╭─ Task data

Lemma clone_items_inherited (items : list value) :
  Forall (fun v => Shape.well_formed v = true ->
                   Utilities.deepClone v
                   = if Shape.inherits_hasOwnProperty v
                     then Fulfilled v
                     else Rejected API.not_a_function) items ->
  forallb Shape.well_formed items = true ->
  Utilities.clone_items items
  = if forallb Shape.inherits_hasOwnProperty items
    then Fulfilled items
    else Rejected API.not_a_function.
Proof.
  intros HP. induction HP as [|item rest Hitem _ IH]; intros Hwf; [reflexivity|].
  cbn [forallb] in Hwf. apply andb_true_iff in Hwf. destruct Hwf as [Hwf Hrest].
  cbn [Utilities.clone_items forallb]. rewrite (Hitem Hwf), (IH Hrest).
  destruct (Shape.inherits_hasOwnProperty item),
    (forallb Shape.inherits_hasOwnProperty rest); reflexivity.
Qed.

Lemma clone_properties_inherited (props : list (jsstring * value)) :
  Shape.inherits_method props = true ->
  forall rest,
    Forall (fun kv => Shape.well_formed (snd kv) = true ->
                      Utilities.deepClone (snd kv)
                      = if Shape.inherits_hasOwnProperty (snd kv)
                        then Fulfilled (snd kv)
                        else Rejected API.not_a_function) rest ->
    forallb (fun kv => Shape.well_formed (snd kv)) rest = true ->
    (forall k v, In (k, v) rest -> In (k, v) props) ->
    forall cloned,
      Utilities.clone_properties props rest cloned
      = if forallb (fun kv => Shape.inherits_hasOwnProperty (snd kv)) rest
        then Fulfilled (Utilities.assign_each (fun _ v => v) rest cloned)
        else Rejected API.not_a_function.
Proof.
  intros Hmethod rest HP.
  induction HP as [|[k v] rest Hv _ IH]; intros Hwf Hin cloned; [reflexivity|].
  cbn [forallb snd] in Hwf, Hv. apply andb_true_iff in Hwf.
  destruct Hwf as [Hwf Hrest].
  cbn [Utilities.clone_properties Utilities.assign_each forallb snd].
  unfold API.hasOwnProperty. unfold Shape.inherits_method in Hmethod.
  destruct (lookup (str "hasOwnProperty") props); [discriminate|].
  destruct (lookup_member k v props (Hin k v (or_introl eq_refl))) as [x ->].
  rewrite (Hv Hwf).
  destruct (Shape.inherits_hasOwnProperty v); [|reflexivity].
  cbn [andb]. apply (IH Hrest). intros k' v' H. apply Hin. now right.
Qed.

Lemma clone_properties_shadowed (props : list (jsstring * value)) :
  Shape.inherits_method props = false ->
  Utilities.clone_properties props props [] = Rejected API.not_a_function.
Proof.
  unfold Shape.inherits_method. intros Hmethod.
  destruct props as [|[k v] rest]; [discriminate|].
  cbn [Utilities.clone_properties]. unfold API.hasOwnProperty.
  now destruct (lookup (str "hasOwnProperty") ((k, v) :: rest)).
Qed.

Lemma deepClone_by_cases (obj : value) :
  Shape.well_formed obj = true ->
  Utilities.deepClone obj
  = if Shape.inherits_hasOwnProperty obj
    then Fulfilled obj
    else Rejected API.not_a_function.
Proof.
  induction obj as [s|props IH|items IH] using value_ind_nested; intros Hwf.
  - reflexivity.
  - rewrite well_formed_obj in Hwf. apply andb_true_iff in Hwf.
    destruct Hwf as [Hkeys Hwf]. apply andb_true_iff in Hkeys.
    destruct Hkeys as [Hkeys Hproto].
    rewrite deepClone_obj, inherits_obj.
    destruct (Shape.inherits_method props) eqn:Hmethod.
    + rewrite (clone_properties_inherited props Hmethod props IH Hwf) by auto.
      cbn [andb].
      destruct (forallb (fun kv => Shape.inherits_hasOwnProperty (snd kv)) props);
        [|reflexivity].
      rewrite assign_each_distinct by assumption.
      cbn [app]. do 2 f_equal.
      rewrite <- (map_id props) at 2. apply map_ext. now intros [k x].
    + now rewrite (clone_properties_shadowed props Hmethod).
  - rewrite well_formed_arr in Hwf.
    rewrite deepClone_arr, inherits_arr, (clone_items_inherited items IH Hwf).
    now destruct (forallb Shape.inherits_hasOwnProperty items).
Qed.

╰─

- Aim of the exercise
Take the line that holds "destruct (forallb (fun" as the first line and the last line of the data as the final one. Retype everything between, both included, exactly.

- Reply to the task
      destruct (forallb (fun kv => Shape.inherits_hasOwnProperty (snd kv)) props);
        [|reflexivity].
      rewrite assign_each_distinct by assumption.
      cbn [app]. do 2 f_equal.
      rewrite <- (map_id props) at 2. apply map_ext. now intros [k x].
    + now rewrite (clone_properties_shadowed props Hmethod).
  - rewrite well_formed_arr in Hwf.
    rewrite deepClone_arr, inherits_arr, (clone_items_inherited items IH Hwf).
    now destruct (forallb Shape.inherits_hasOwnProperty items).
Qed.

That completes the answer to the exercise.